Every record shown here needs to be repeated exactly.

(Stored data entries)
=== Begin Enclosure ===

(** [Stop]; the timer no longer fires. *)
Definition Stop (w : Writer) : Writer :=
  mkWriter (capacity w) (msgBuffer w) (chainers w) (fst (Timer.Stop (timer w))) (overflow w) (flushed w)
    (dropped w) (batched w).

Inductive step : Type :=
| SWrite (msg : bytes) (cs : list string)
| SExpire
| SFlush (ok : bool)
| SRetry (i : nat) (ok : bool)
| SStop.

Definition do_step (w : Writer) (s : step) : Writer :=
  match s with
  | SWrite msg cs => Write msg cs w
  | SExpire => mkWriter (capacity w) (msgBuffer w) (chainers w) (Timer.expire (timer w)) (overflow w)
                 (flushed w) (dropped w) (batched w)
  | SFlush ok => flushOnTimer ok w
  | SRetry i ok => retryWrites i ok w
  | SStop => Stop w
  end.

Definition written (l : list step) : list bytes :=
  omap (fun s => match s with SWrite msg _ => Some msg | _ => None end) l.

(** ** Framing lemmas *)

Definition frame (l : list bytes) : bytes := l ≫= prefixMessage.

Definition small (msg : bytes) : Prop := (Z.of_nat (length msg) < 2 ^ 32)%Z.

Lemma prefixMessage_length msg : length (prefixMessage msg) = 4 + length msg.
Proof. unfold prefixMessage. by rewrite length_app, le_bytes_length. Qed.

Lemma unframe_frame l fuel : Forall small l -> length (frame l) <= fuel -> unframe fuel (frame l) = Some l.
Proof.
  revert fuel. induction l as [|msg l IH]; intros fuel Hl Hf; [by destruct fuel|].
  apply Forall_cons in Hl as [Hm Hl]. cbn [frame mbind list_bind] in *. fold (frame l) in *.
  rewrite length_app, prefixMessage_length in Hf. unfold prefixMessage. unfold small in Hm.
  pose proof (le_round_trip 4 (Words.uint32 (Z.of_nat (length msg)))) as R.
  rewrite (Words.wrap_small 32) in R |- * by lia. specialize (R ltac:(change (256 ^ Z.of_nat 4)%Z with (2 ^ 32)%Z; lia)).
  pose proof (le_bytes_length 4 (Z.of_nat (length msg))) as L.
  destruct (le_bytes 4 (Z.of_nat (length msg))) as [|b0 [|b1 [|b2 [|b3 [|]]]]]; try done.
  destruct fuel as [|fuel]; [lia|]. cbn [app unframe]. fold (frame l). rewrite R, Nat2Z.id.
  rewrite bool_decide_eq_true_2 by (rewrite length_app; lia).
  rewrite take_app_length, drop_app_length. rewrite IH by (done || lia). done.
Qed.

Lemma decode_frame l : Forall small l -> decode_batch (frame l) = Some l.
Proof. intros H. by apply unframe_frame. Qed.

Lemma frame_snoc l msg : frame (l ++ [msg]) = frame l ++ prefixMessage msg.
Proof. unfold frame. rewrite bind_app. simpl. by rewrite app_nil_r. Qed.

Lemma frame_length l : 4 * length l <= length (frame l).
Proof.
  induction l as [|m l IH]; [simpl; lia|]. change (frame (m :: l)) with (prefixMessage m ++ frame l).
  rewrite length_app, prefixMessage_length. simpl. lia.
Qed.

(** ** Invariant

    The messages of the buffer, of each goroutine, of each accepted write and of each
    dropped batch, as lists. *)

Record batches : Type := mkBatches {
  b_buffer : list bytes; b_overflow : list (list bytes); b_flushed : list (list bytes);
  b_dropped : list (list bytes) }.

Definition all_messages (b : batches) : list bytes :=
  concat (b_flushed b) ++ b_buffer b ++ concat (b_overflow b) ++ concat (b_dropped b).

Record accounts (w : Writer) (b : batches) : Prop := {
  acc_buffer : buffer (msgBuffer w) = frame (b_buffer b);
  acc_messages : messages (msgBuffer w) = Z.of_nat (length (b_buffer b));
  acc_capacity : length (buffer (msgBuffer w)) <= capacity w;
  acc_bound : (Z.of_nat (capacity w) < 2 ^ 64)%Z;
  acc_overflow : Forall2 (fun r l => r_bytes r = frame l /\ r_count r = Z.of_nat (length l) /\
                   r_tries r < maxOverflowTries /\ l <> []) (overflow w) (b_overflow b);
  acc_flushed : (flushed w).*1 = frame <$> b_flushed b;
  acc_dropped : dropped w = (fun l => Words.uint32 (Z.of_nat (length (l : list bytes)))) <$> b_dropped b
}.

Lemma buffer_count w b : accounts w b -> (Z.of_nat (length (b_buffer b)) + 1 < 2 ^ 64)%Z.
Proof.
  intros []. pose proof (frame_length (b_buffer b)) as F. rewrite <- acc_buffer0 in F. lia.
Qed.

Lemma concat_snoc {A} (l : list (list A)) x : concat (l ++ [x]) = concat l ++ x.
Proof. rewrite concat_app. simpl. by rewrite app_nil_r. Qed.

Lemma concat_delete {A} (l : list (list A)) i x :
  l !! i = Some x -> concat l ≡ₚ x ++ concat (delete i l).
Proof.
  intros H. rewrite <- (take_drop_middle l i x H) at 1. rewrite delete_take_drop, !concat_app. simpl.
  solve_Permutation.
Qed.

Lemma Write_accounts msg cs w b :
  accounts w b -> exists b', accounts (Write msg cs w) b' /\ all_messages b' ≡ₚ all_messages b ++ [msg].
Proof.
  intros H. pose proof (buffer_count w b H) as Hcnt. destruct H. unfold Write. case_bool_decide as Hc.
  - exists (mkBatches [] (b_overflow b ++ [b_buffer b ++ [msg]]) (b_flushed b) (b_dropped b)). split.
    + split; simpl; try done; [lia|]. apply Forall2_app; [done|]. constructor; [|constructor]. simpl.
      rewrite acc_buffer0, frame_snoc, acc_messages0, length_app. simpl.
      split_and!; [done|word_lia|unfold maxOverflowTries; lia|by destruct (b_buffer b)].
    + unfold all_messages. simpl. rewrite concat_snoc. solve_Permutation.
  - exists (mkBatches (b_buffer b ++ [msg]) (b_overflow b) (b_flushed b) (b_dropped b)). split.
    + split; simpl; try done.
      * by rewrite acc_buffer0, frame_snoc.
      * rewrite acc_messages0, length_app. simpl. word_lia.
      * rewrite length_app. lia.
    + unfold all_messages. simpl. solve_Permutation.
Qed.

Lemma timer_accounts t w b :
  accounts w b -> accounts (mkWriter (capacity w) (msgBuffer w) (chainers w) t (overflow w) (flushed w) (dropped w)
    (batched w)) b.
Proof. by intros []. Qed.

Lemma flushBuffer_accounts ok w b :
  accounts w b -> exists b', accounts (flushBuffer ok w) b' /\ all_messages b' ≡ₚ all_messages b.
Proof.
  intros H. unfold flushBuffer. case_bool_decide as Hz; [by exists b|]. destruct ok; simpl.
  - exists (mkBatches [] (b_overflow b) (b_flushed b ++ [b_buffer b]) (b_dropped b)). destruct H. split.
    + split; simpl; try done; [lia|]. by rewrite !fmap_app, acc_flushed0, acc_buffer0.
    + unfold all_messages. simpl. rewrite concat_snoc. solve_Permutation.
  - exists b. by destruct H.
Qed.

=== End Enclosure ===

Response to the task:
(** [Stop]; the timer no longer fires. *)
Definition Stop (w : Writer) : Writer :=
  mkWriter (capacity w) (msgBuffer w) (chainers w) (fst (Timer.Stop (timer w))) (overflow w) (flushed w)
    (dropped w) (batched w).

Inductive step : Type :=
| SWrite (msg : bytes) (cs : list string)
| SExpire
| SFlush (ok : bool)
| SRetry (i : nat) (ok : bool)
| SStop.

Definition do_step (w : Writer) (s : step) : Writer :=
  match s with
  | SWrite msg cs => Write msg cs w
  | SExpire => mkWriter (capacity w) (msgBuffer w) (chainers w) (Timer.expire (timer w)) (overflow w)
                 (flushed w) (dropped w) (batched w)
  | SFlush ok => flushOnTimer ok w
  | SRetry i ok => retryWrites i ok w
  | SStop => Stop w
  end.

Definition written (l : list step) : list bytes :=
  omap (fun s => match s with SWrite msg _ => Some msg | _ => None end) l.

(** ** Framing lemmas *)

Definition frame (l : list bytes) : bytes := l ≫= prefixMessage.

Definition small (msg : bytes) : Prop := (Z.of_nat (length msg) < 2 ^ 32)%Z.

Lemma prefixMessage_length msg : length (prefixMessage msg) = 4 + length msg.
Proof. unfold prefixMessage. by rewrite length_app, le_bytes_length. Qed.

Lemma unframe_frame l fuel : Forall small l -> length (frame l) <= fuel -> unframe fuel (frame l) = Some l.
Proof.
  revert fuel. induction l as [|msg l IH]; intros fuel Hl Hf; [by destruct fuel|].
  apply Forall_cons in Hl as [Hm Hl]. cbn [frame mbind list_bind] in *. fold (frame l) in *.
  rewrite length_app, prefixMessage_length in Hf. unfold prefixMessage. unfold small in Hm.
  pose proof (le_round_trip 4 (Words.uint32 (Z.of_nat (length msg)))) as R.
  rewrite (Words.wrap_small 32) in R |- * by lia. specialize (R ltac:(change (256 ^ Z.of_nat 4)%Z with (2 ^ 32)%Z; lia)).
  pose proof (le_bytes_length 4 (Z.of_nat (length msg))) as L.
  destruct (le_bytes 4 (Z.of_nat (length msg))) as [|b0 [|b1 [|b2 [|b3 [|]]]]]; try done.
  destruct fuel as [|fuel]; [lia|]. cbn [app unframe]. fold (frame l). rewrite R, Nat2Z.id.
  rewrite bool_decide_eq_true_2 by (rewrite length_app; lia).
  rewrite take_app_length, drop_app_length. rewrite IH by (done || lia). done.
Qed.

Lemma decode_frame l : Forall small l -> decode_batch (frame l) = Some l.
Proof. intros H. by apply unframe_frame. Qed.

Lemma frame_snoc l msg : frame (l ++ [msg]) = frame l ++ prefixMessage msg.
Proof. unfold frame. rewrite bind_app. simpl. by rewrite app_nil_r. Qed.

Lemma frame_length l : 4 * length l <= length (frame l).
Proof.
  induction l as [|m l IH]; [simpl; lia|]. change (frame (m :: l)) with (prefixMessage m ++ frame l).
  rewrite length_app, prefixMessage_length. simpl. lia.
Qed.

(** ** Invariant

    The messages of the buffer, of each goroutine, of each accepted write and of each
    dropped batch, as lists. *)

Record batches : Type := mkBatches {
  b_buffer : list bytes; b_overflow : list (list bytes); b_flushed : list (list bytes);
  b_dropped : list (list bytes) }.

Definition all_messages (b : batches) : list bytes :=
  concat (b_flushed b) ++ b_buffer b ++ concat (b_overflow b) ++ concat (b_dropped b).

Record accounts (w : Writer) (b : batches) : Prop := {
  acc_buffer : buffer (msgBuffer w) = frame (b_buffer b);
  acc_messages : messages (msgBuffer w) = Z.of_nat (length (b_buffer b));
  acc_capacity : length (buffer (msgBuffer w)) <= capacity w;
  acc_bound : (Z.of_nat (capacity w) < 2 ^ 64)%Z;
  acc_overflow : Forall2 (fun r l => r_bytes r = frame l /\ r_count r = Z.of_nat (length l) /\
                   r_tries r < maxOverflowTries /\ l <> []) (overflow w) (b_overflow b);
  acc_flushed : (flushed w).*1 = frame <$> b_flushed b;
  acc_dropped : dropped w = (fun l => Words.uint32 (Z.of_nat (length (l : list bytes)))) <$> b_dropped b
}.

Lemma buffer_count w b : accounts w b -> (Z.of_nat (length (b_buffer b)) + 1 < 2 ^ 64)%Z.
Proof.
  intros []. pose proof (frame_length (b_buffer b)) as F. rewrite <- acc_buffer0 in F. lia.
Qed.

Lemma concat_snoc {A} (l : list (list A)) x : concat (l ++ [x]) = concat l ++ x.
Proof. rewrite concat_app. simpl. by rewrite app_nil_r. Qed.

Lemma concat_delete {A} (l : list (list A)) i x :
  l !! i = Some x -> concat l ≡ₚ x ++ concat (delete i l).
Proof.
  intros H. rewrite <- (take_drop_middle l i x H) at 1. rewrite delete_take_drop, !concat_app. simpl.
  solve_Permutation.
Qed.

Lemma Write_accounts msg cs w b :
  accounts w b -> exists b', accounts (Write msg cs w) b' /\ all_messages b' ≡ₚ all_messages b ++ [msg].
Proof.
  intros H. pose proof (buffer_count w b H) as Hcnt. destruct H. unfold Write. case_bool_decide as Hc.
  - exists (mkBatches [] (b_overflow b ++ [b_buffer b ++ [msg]]) (b_flushed b) (b_dropped b)). split.
    + split; simpl; try done; [lia|]. apply Forall2_app; [done|]. constructor; [|constructor]. simpl.
      rewrite acc_buffer0, frame_snoc, acc_messages0, length_app. simpl.
      split_and!; [done|word_lia|unfold maxOverflowTries; lia|by destruct (b_buffer b)].
    + unfold all_messages. simpl. rewrite concat_snoc. solve_Permutation.
  - exists (mkBatches (b_buffer b ++ [msg]) (b_overflow b) (b_flushed b) (b_dropped b)). split.
    + split; simpl; try done.
      * by rewrite acc_buffer0, frame_snoc.
      * rewrite acc_messages0, length_app. simpl. word_lia.
      * rewrite length_app. lia.
    + unfold all_messages. simpl. solve_Permutation.
Qed.

Lemma timer_accounts t w b :
  accounts w b -> accounts (mkWriter (capacity w) (msgBuffer w) (chainers w) t (overflow w) (flushed w) (dropped w)
    (batched w)) b.
Proof. by intros []. Qed.

Lemma flushBuffer_accounts ok w b :
  accounts w b -> exists b', accounts (flushBuffer ok w) b' /\ all_messages b' ≡ₚ all_messages b.
Proof.
  intros H. unfold flushBuffer. case_bool_decide as Hz; [by exists b|]. destruct ok; simpl.
  - exists (mkBatches [] (b_overflow b) (b_flushed b ++ [b_buffer b]) (b_dropped b)). destruct H. split.
    + split; simpl; try done; [lia|]. by rewrite !fmap_app, acc_flushed0, acc_buffer0.
    + unfold all_messages. simpl. rewrite concat_snoc. solve_Permutation.
  - exists b. by destruct H.
Qed.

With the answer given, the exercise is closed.